University of Michigan (Measuring livelihoods)

University of Michigan/ Innovation for Poverty Action

Developing an innovative approach to measuring the livelihoods of smallholder farmers and testing critical linkages from farmer livelihoods to nutrition


PI: Andrew Jones (University of Michigan)

Collaborators: Jennifer Blesh (University of Michigan)
Andrew Dillon (Michigan State University)
Innovations for Poverty Action

Duration: 28 months (from 1 September 2015)

Value: £225,104

Countries of research: Burkina Faso

Summary of the project:

Knowledge gaps

Much of the current empirical literature examining the impacts of agriculture on nutrition outcomes has not assessed the most salient mechanisms by which agriculture will likely impact nutrition outcomes in the next 30 years. There is a critical need to adequately conceptualise and measure the diverse and rapidly evolving livelihood strategies of smallholder farmers in low- and middle-income countries, and understand the extent to which these livelihood strategies influence the diets and nutrition outcomes of the most vulnerable members of farming households. One of the main challenges to rigorously assessing the dynamic linkages between agriculture and nutrition is the difficulty in obtaining sufficiently comprehensive data to examine the multiple dimensions of farmer livelihoods that may influence diet and nutrition outcomes. Cross-country analyses of agriculture and nutrition relationships, and even comparisons of studies within countries, often rely on data collected using different survey design methods, which may bias estimates of agricultural production and livelihood characteristics, and the associations between these characteristics and nutrition outcomes.

Proposed approach

Our proposed research leverages the expertise of an interdisciplinary team of investigators from the fields of nutritional science, agricultural economics, agroecology, and rural development, to develop a nutrition-sensitive metric for assessing the rapidly evolving livelihoods of farmers, and examining the dynamic linkages between agriculture and nutrition. Our team will also assess the effect of agricultural survey design on estimates of farmer livelihood characteristics, and the associations of these characteristics with nutrition outcomes. 

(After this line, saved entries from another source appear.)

(** * Biotech-Paper-Puller: matching, scoring and URL handling

    A shallow embedding of [app/paper_lookup.py] and of [app/main.py].

    - Python [str] values are lists of Unicode code points ([pystr]).
    - Python [float] values are IEEE 754 binary64 numbers, embedded with the
      [SpecFloat] operations at precision 53 and maximal exponent 1024.
    - JSON payloads of the upstream sources are records whose optional
      fields are [option]s ([None] stands for a missing key or a [null]).
    - [difflib.SequenceMatcher] is transcribed from the CPython sources
      (b2j index with the automatic junk heuristic, [find_longest_match],
      [get_matching_blocks], [ratio]). *)

From stdpp Require Import gmap strings list pretty.
From Stdlib Require Import ZArith Lia.
From Stdlib Require Import Floats.SpecFloat.

Local Open Scope Z_scope.

#[local] Set Warnings "-clear-no-such-hyp".

(** ** Python strings *)

Abbreviation pystr := (list Z).

Fixpoint lit (s : string) : pystr :=
  match s with
  | EmptyString => []
  | String c r => Z.of_N (Ascii.N_of_ascii c) :: lit r
  end.

Definition in_range (lo hi c : Z) : bool := (lo <=? c) && (c <=? hi).

Definition is_lower_az (c : Z) : bool := in_range 97 122 c.
Definition is_upper_az (c : Z) : bool := in_range 65 90 c.
Definition is_digit (c : Z) : bool := in_range 48 57 c.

We will combine analysis of new, nationally representative data from Burkina Faso on the agricultural production, livelihoods, consumption, and nutritional status of farming households, with primary data collection as part of a methodological cluster-randomised trial from a unique sample of households engaged in agriculture across diverse regions of Burkina Faso.

New metric of smallholder farmer livelihoods

We propose to develop an integrated, nutrition-sensitive metric of smallholder farmer livelihoods and apply a rigorous, randomised trial methodology to assess the effect of agricultural survey design on the measurement of farmer livelihood characteristics relevant to the assessment of agriculture and nutrition linkages.

We expect that the successful completion of this research will not only address the critical scientific need to understand how to conceptualise and measure the livelihood strategies of smallholder farmers, and assess their impact on nutrition, but will also have significant development relevance by informing nutrition-sensitive programmes and policies with rigorous empirical evidence on those agricultural livelihood factors most important for leveraging nutrition improvements. We expect that our testing of alternative survey design approaches will contribute to improvements in survey instruments that are comparable across contexts, that reduce implementation costs, and that allow for more widespread collection of integrated data sets to answer policy-relevant questions on the agriculture-nutrition nexus.